NASA's investigation of a major fuel leak that forced the shuttle Columbia to be rolled back to its hangar yesterday has raised questions about seven other leak-prone fuel lines that were approved for flight, including two that flew without incident and one installed in the orbiter Atlantis for a July launch, sources said.
The concern centers on a critical 17-inch "quick disconnect" pipeline that carries explosive, supercold liquid hydrogen from the giant external fuel tank into the belly of the orbiter. The system is considered one of the most dangerous on the shuttle and was redesigned for added safety following the 1986 Challenger disaster.
Dan Germany, orbiter projects manager at Johnson Space Center in Houston, confirmed that engineers tracing the history of Columbia's leaky part discovered that it and seven others like it had leaked during tests required before the parts were approved for flight. It is possible that modifications may have to be made to components still awaiting flight, and that the testing procedures may have to be changed, he said, but "it's too early to draw a conclusion."
The apparent problem was discovered Friday, but officials decided anyway to "mate" Atlantis with its fuel tank for a July 13 launch. They did this, Germany said, because its fuel line passed all recent leak tests and because the problem may show up only under "full cryogenic flow," that is, when liquid hydrogen, which has a temperature 423 degrees below zero Fahrenheit, is flowing through the lines when the shuttle is fueled shortly before launch. The preliminary tests are done with liquid nitrogen which is about 100 degrees warmer.
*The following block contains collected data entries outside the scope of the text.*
Lemma storage_more fuel fuel' after tries entry tries' : (fuel <= fuel')%nat ->
  storage_from_multiproof fuel after tries entry = Ok tries' -> storage_from_multiproof fuel' after tries entry = Ok tries'.
Proof.
  intros Hle E. destruct entry as [a smp]. unfold storage_from_multiproof in *. case_decide; [done|].
  apply bind_Ok in E as ([nodes rn] & -> & E). cbn [mbind outcome_bind] in *. apply bind_Ok in E as (nodes' & -> & E).
  cbn [mbind outcome_bind]. apply bind_Ok in E as (t & E3 & E). by rewrite (resolve_more fuel fuel' _ _ _ Hle E3).
Qed.

Lemma for_each_more {E S A} (body body' : S -> A -> outcome E S) l : (forall s x s', body s x = Ok s' -> body' s x = Ok s') ->
  forall s s', for_each body s l = Ok s' -> for_each body' s l = Ok s'.
Proof.
  intros Hb. induction l as [|x l IH]; intros s s' Es; [done|]. cbn [for_each] in *. apply bind_Ok in Es as (s1 & E1 & Es).
  rewrite (Hb _ _ _ E1). by apply IH.
Qed.


(** The storage roots of the proof are found in it. *)
Definition storages_rooted (l : list (list Z * StorageMultiProof)) : Prop :=
  forall a smp, (a, smp) ∈ l -> smp_subtree smp <> [] -> rooted (smp_subtree smp) (storage_of a).

Lemma transition_more fuel fuel' root before after st : (fuel <= fuel')%nat ->
  transition_multiproofs_to_tries fuel root before after = Ok st -> transition_multiproofs_to_tries fuel' root before after = Ok st.
Proof.
  intros Hle E. unfold transition_multiproofs_to_tries in *. case_decide; [done|].
  apply bind_Ok in E as ([nodes rn] & -> & E). cbn [mbind outcome_bind] in *. apply bind_Ok in E as (nodes' & -> & E).
  cbn [mbind outcome_bind] in *. apply bind_Ok in E as (tries & E3 & E). apply bind_Ok in E as (t & E4 & E).
  rewrite (for_each_more _ (storage_from_multiproof fuel' (list_to_map (storages after))) _
    (fun s x s' => storage_more fuel fuel' _ s x s' Hle) _ _ E3). cbn [mbind outcome_bind].
  by rewrite (resolve_more fuel fuel' _ _ _ Hle E4).
Qed.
"When we tank, that'll be the real proof of the pudding," according to Germany. He said extensive procedures are in place to detect any hydrogen leak that may develop at the pad. The same system detected hydrogen gas flooding Columbia's aft engine compartment, delaying its launch from late May to August at the earliest.
Puzzled engineers have so far been unable to find the Columbia leak, which is not behaving like previous leaks and may be a problem in seals or other parts in the line on either the orbiter or the tank side.
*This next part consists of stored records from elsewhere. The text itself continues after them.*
(** [l.chunks(n)]. *)
Definition chunks {A} (n : nat) (l : list A) : list (list A) := chunks_fuel (length l) n l.

(** [out[dst..dst + src.len()].copy_from_slice(src)]. *)
Definition copy_at (dst : nat) (src out : list Z) : outcome unit (list Z) :=
  if decide (dst + length src <= length out)%nat
  then Ok (take dst out ++ src ++ drop (dst + length src) out) else Panic.

Section Chunks.
Context {A : Type} (n : nat) (Hn : (0 < n)%nat).
Implicit Type l : list A.

Lemma chunks_fuel_enough f1 f2 l :
  (length l <= f1)%nat -> (length l <= f2)%nat -> chunks_fuel f1 n l = chunks_fuel f2 n l.
Proof using Hn.
  revert f2 l. induction f1 as [|f1 IH]; intros f2 [|x l] H1 H2; cbn [length] in *; try lia.
  - by destruct f2.
  - by destruct f2.
  - destruct f2 as [|f2]; [lia|]. cbn [chunks_fuel]. f_equal.
    apply IH; rewrite length_drop; cbn [length]; lia.
Qed.

Lemma chunks_cons l : l <> [] -> chunks n l = take n l :: chunks n (drop n l).
Proof using Hn.
  intros Hl. unfold chunks. destruct l as [|x l]; [done|]. cbn [length chunks_fuel]. f_equal.
  apply chunks_fuel_enough; rewrite length_drop; cbn [length]; lia.
Qed.

(** Induction chunk by chunk. *)
Lemma chunk_ind (P : list A -> Prop) :
  P [] -> (forall l, l <> [] -> P (drop n l) -> P l) -> forall l, P l.
Proof using Hn.
  intros Hnil Hstep l. remember (length l) as k eqn:Hk.
  revert l Hk. induction (lt_wf k) as [k _ IH]. intros l ->.
  destruct (decide (l = [])) as [->|Hl]; [done|]. apply Hstep; [done|].
  eapply IH; [|done]. destruct l; [done|]. rewrite length_drop. cbn [length]. lia.
Qed.

Lemma concat_chunks l : concat (chunks n l) = l.
Proof using Hn.
  induction l as [|l Hl IH] using chunk_ind; [done|]. rewrite chunks_cons by done.
  cbn [concat]. rewrite IH. apply take_drop.
Qed.

Lemma chunks_length l : Forall (fun c => 0 < length c <= n)%nat (chunks n l).
Proof using Hn.
  induction l as [|l Hl IH] using chunk_ind; [constructor|]. rewrite chunks_cons by done.
  apply Forall_cons. split; [|done]. rewrite length_take. destruct l; [done|]. cbn [length]. lia.
Qed.

(** The number of chunks is the length over [n], rounded up. *)
Lemma length_chunks l : length (chunks n l) = ((length l + (n - 1)) / n)%nat.
Proof using Hn.
  induction l as [|l Hl IH] using chunk_ind.
  - cbn [length]. rewrite Nat.div_small by lia. done.
  - rewrite chunks_cons by done. cbn [length]. rewrite IH, length_drop.
    assert (0 < length l)%nat by (destruct l; [done|cbn; lia]).
    destruct (decide (length l <= n)%nat).
    + rewrite (Nat.div_small (length l - n + (n - 1))) by lia.
      replace (length l + (n - 1))%nat with (length l - 1 + 1 * n)%nat by lia.
      rewrite Nat.div_add, Nat.div_small by lia. done.
    + replace (length l + (n - 1))%nat with (length l - n + (n - 1) + 1 * n)%nat by lia.
      rewrite Nat.div_add by lia. lia.
Qed.

Lemma chunks_app l1 l2 : length l1 = n -> chunks n (l1 ++ l2) = l1 :: chunks n l2.
Proof using Hn.
  intros Hl. rewrite chunks_cons by (destruct l1; [cbn in Hl; lia|done]).
  by rewrite take_app_length', drop_app_length'.
Qed.
End Chunks.

Lemma copy_at_Ok dst src a b :
  length a = dst -> (length src <= length b)%nat ->
  copy_at dst src (a ++ b) = Ok (a ++ src ++ drop (length src) b).
Proof.
  intros <- Hs. unfold copy_at. rewrite decide_True by (rewrite length_app; lia).
  rewrite take_app_length. do 2 f_equal. rewrite <- drop_drop, drop_app_length. done.
Qed.

Definition BYTES_PER_BLOB : nat := Z.to_nat 131072.
Definition BYTES_PER_FIELD_ELEMENT : nat := 31.
Definition FIELD_ELEMENTS_PER_BLOB : nat := Z.to_nat (131072 / 32).
Definition MAX_RAW_BYTES_PER_BLOB : nat := Z.to_nat (131072 / 32 * 31).

(** The [String] errors of [blob.rs], one constructor per message. *)
Inductive blob_error :=
  | NotMultipleOf32 (len : nat)
  | NonCanonical (offset : nat)
  | NoBlobs
  | EmptyRawStream
  | UnsupportedVersion (b : Z)
  | BrotliFailed
  | OuterDecodeFailed
  | PayloadNotList
  | OuterExceedsPayload
  | TrailingBytes
  | BlockDecodeFailed
  | BlockNotList
  | BlockExceedsPayload
  | HeaderDecodeFailed
  | HeaderNotList
  | HeaderExceedsBlock
  | CapacityExceeded (len : nat)
  | CompressFailed.

#[export] Instance blob_error_eq_dec : EqDecision blob_error.
Proof. solve_decision. Defined.

(** ** Writing *)

(** The loop of [canonicalize]; every iteration consumes at least one byte, so
    [length raw] iterations are enough. *)
Fixpoint canonicalize_loop (fuel : nat) (raw out : list Z) (src_off dst_off : nat)
  : outcome unit (list Z) :=
  if decide (src_off < length raw)%nat then
    match fuel with
    | O => Panic
    | S fuel' =>
        let dst_off := (dst_off + 1)%nat in
        let take_ := Nat.min BYTES_PER_FIELD_ELEMENT (length raw - src_off) in
        out ← copy_at dst_off (take take_ (drop src_off raw)) out;
        canonicalize_loop fuel' raw out (src_off + take_) (dst_off + BYTES_PER_FIELD_ELEMENT)
    end
  else Ok out.

Definition canonicalize (raw : list Z) : outcome unit (list Z) :=
  canonicalize_loop (length raw) raw (replicate BYTES_PER_BLOB 0) 0 0.

(** [build_single_blob]. *)
Definition build_single_blob (raw : list Z) : outcome blob_error (list Z) :=
  if decide (MAX_RAW_BYTES_PER_BLOB < length raw)%nat then Err (CapacityExceeded (length raw))
  else map_err (fun _ => CapacityExceeded (length raw)) (canonicalize raw).

(** ** Reading *)

(** The loop of [decanonicalize]; the offset grows by 32. *)
Fixpoint decanonicalize_loop (fuel : nat) (blob : list Z) (offset : nat) (result : list Z)
  : outcome blob_error (list Z) :=
  if decide (offset < length blob /\ length result < MAX_RAW_BYTES_PER_BLOB)%nat then
    match fuel with
    | O => Panic
    | S fuel' =>
        b ← unwrap (blob !! offset);
        if negb (b =? 0) then Err (NonCanonical offset)
        else
          let offset := (offset + 1)%nat in
          let remaining := (MAX_RAW_BYTES_PER_BLOB - length result)%nat in
          let take_ := Nat.min (Nat.min remaining BYTES_PER_FIELD_ELEMENT) (length blob - offset) in
          let result := result ++ take take_ (drop offset blob) in
          decanonicalize_loop fuel' blob (offset + BYTES_PER_FIELD_ELEMENT) result
    end
  else Ok result.

Definition decanonicalize (blob : list Z) : outcome blob_error (list Z) :=
  if negb (length blob mod 32 =? 0)%nat then Err (NotMultipleOf32 (length blob))
  else decanonicalize_loop (length blob) blob 0 [].

(** ** What [canonicalize] writes *)

(** A field element: a zero byte and the chunk, padded. *)
Definition field (c : list Z) : list Z := 0 :: c ++ replicate (31 - length c) 0.
Definition fields (raw : list Z) : list Z := concat (map field (chunks 31 raw)).

Lemma length_field c : (length c <= 31)%nat -> length (field c) = 32%nat.
Proof. intros Hc. unfold field. cbn [length]. rewrite length_app, length_replicate. lia. Qed.

Lemma fields_cons raw : raw <> [] -> fields raw = field (take 31 raw) ++ fields (drop 31 raw).
Proof. intros Hr. unfold fields. by rewrite chunks_cons by (done || lia). Qed.

Lemma length_fields raw : length (fields raw) = (32 * ((length raw + 30) / 31))%nat.
Proof.
  rewrite <- (length_chunks 31 ltac:(lia) raw : _ = ((length raw + 30) / 31)%nat). unfold fields.
  pose proof (chunks_length 31 ltac:(lia) raw) as Hc.
  induction Hc as [|c cs [_ Hc] _ IH]; [cbn; lia|]. cbn [map concat length].
  rewrite length_app, length_field, IH by done. lia.
Qed.

Lemma field_as_write c m :
  (length c <= 31)%nat -> (32 <= m)%nat ->
  0 :: c ++ drop (length c) (replicate (m - 1) 0) = field c ++ replicate (m - 32) 0.
Proof.
  intros Hc Hm. unfold field. cbn [app]. rewrite <- app_assoc, <- replicate_add, drop_replicate.
  do 3 f_equal. lia.
Qed.

(** One iteration on a buffer whose written part is [p]. *)
Lemma canonicalize_step raw p m :
  raw <> [] -> (32 <= m)%nat ->
  copy_at (length p + 1) (take (Nat.min 31 (length raw)) raw) (p ++ replicate m 0) =
  Ok ((p ++ field (take 31 raw)) ++ replicate (m - 32) 0).
Proof.
  intros Hr Hm. replace m with (S (m - 1)) at 1 by lia. cbn [replicate].
  change (p ++ 0 :: replicate (m - 1) 0) with (p ++ [0] ++ replicate (m - 1) 0). rewrite app_assoc.
  assert (Ht : take (Nat.min 31 (length raw)) raw = take 31 raw).
  { apply list_eq. intros i.
    destruct (decide (i < Nat.min 31 (length raw))%nat).
    - rewrite !lookup_take_lt by lia. done.
    - rewrite lookup_take_ge by lia. destruct (decide (i < 31)%nat).
      + rewrite lookup_take_lt by lia. symmetry. apply lookup_ge_None. lia.
      + by rewrite lookup_take_ge by lia. }
  rewrite Ht. pose proof (length_take raw 31) as Hl.
  rewrite copy_at_Ok; [|rewrite length_app; done|rewrite length_replicate; lia].
  rewrite <- !app_assoc. do 2 f_equal. apply field_as_write; lia.
Qed.

Lemma canonicalize_loop_spec fuel : forall raw src p m,
  (length raw - src <= fuel)%nat ->
  (32 * ((length (drop src raw) + 30) / 31) <= m)%nat ->
  canonicalize_loop fuel raw (p ++ replicate m 0) src (length p) =
  Ok (p ++ fields (drop src raw) ++ replicate (m - length (fields (drop src raw))) 0).
Proof.
  induction fuel as [|fuel IH]; intros raw src p m Hf Hm; cbn [canonicalize_loop].
  - rewrite decide_False by lia. rewrite drop_ge by lia. cbn. by rewrite Nat.sub_0_r.
  - case_decide as Hs.
    2:{ rewrite drop_ge by lia. cbn. by rewrite Nat.sub_0_r. }
    assert (Hne : drop src raw <> []) by (intros E%(f_equal length); rewrite length_drop in E; cbn in E; lia).
    assert (Hl : (0 < length (drop src raw))%nat) by (rewrite length_drop; lia).
    assert (H32 : (32 <= m)%nat).
    { replace (length (drop src raw) + 30)%nat with (length (drop src raw) - 1 + 1 * 31)%nat in Hm by lia.
      rewrite Nat.div_add in Hm by lia. lia. }
    unfold BYTES_PER_FIELD_ELEMENT. rewrite <- (length_drop raw src), canonicalize_step by done.
    cbn [mbind outcome_bind].
    replace (length p + 1 + 31)%nat with (length (p ++ field (take 31 (drop src raw)))).
    2:{ rewrite length_app, length_field by (rewrite length_take; lia). lia. }
    rewrite fields_cons by done. pose proof (length_drop raw src) as Hld.
    remember (Nat.min 31 (length (drop src raw))) as k eqn:Hk.
    assert (Hd : drop (src + k) raw = drop 31 (drop src raw)).
    { destruct (decide (31 <= length (drop src raw))%nat).
      - rewrite drop_drop. f_equal. lia.
      - rewrite (drop_ge (drop src raw)) by lia. rewrite drop_ge; [done|].
        lia. }
    rewrite IH, Hd; [|lia|].
    + assert (E : length (field (take 31 (drop src raw))) = 32%nat)
        by (apply length_field; rewrite length_take; lia).
      rewrite length_app, E, <- !app_assoc, Nat.sub_add_distr. done.
    + rewrite Hd, length_drop. etransitivity; [|apply Nat.sub_le_mono_r, Hm].
      destruct (decide (31 <= length (drop src raw))%nat) as [Hge|].
      * replace (length (drop src raw) + 30)%nat with (length (drop src raw) - 31 + 30 + 1 * 31)%nat by lia.
        rewrite Nat.div_add by lia. lia.
      * replace (length (drop src raw) - 31)%nat with 0%nat by lia. cbn. lia.
Qed.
Despite extensive testing before launch, technicians failed to find at least one major leak -- the one aboard Columbia.
Suspect "disconnects" were also flown on two shuttle flights that launched a NASA communications satellite and a secret military payload in the winter and summer of 1989. An unusual vapor cloud or frost was noticed around the disconnect just before launch on one of them, officials said, sign of a possible tiny leak.
What the eight umbilical-like fuel lines have in common occurred during testing at the manufacturer, Parker Hannifin, in Irvine, Calif., officials said.
The system consists of two halves, a pipe and valve connected to the orbiter, which is flown repeatedly, plus a similar pipe and valve that is connected to the external tank, which is jettisoned after launch and replaced for each launch. The tank portions were tested in Irvine, using an orbiter "slave unit" to simulate the reusable orbiter half, Germany said.
After each of the eight leaked, the orbiter unit was replaced with a flat sealer plate and when the tank half was tested alone, there was no leak. Engineers with various contractors and at several levels of NASA management accepted the explanation that the leak was in the ground test unit, and not in the tank components that were to be flown.
Because the leaks may not show up until the device is chilled to the temperature of liquid hydrogen, this raises the possibility of repeated major disruptions in the shuttle launch schedule and could mean that there are other shuttle components whose testing will also have to be modified.
"It could be that we're learning something here now," he said. "We'll just have to play these cards out and see what they tell us in the end."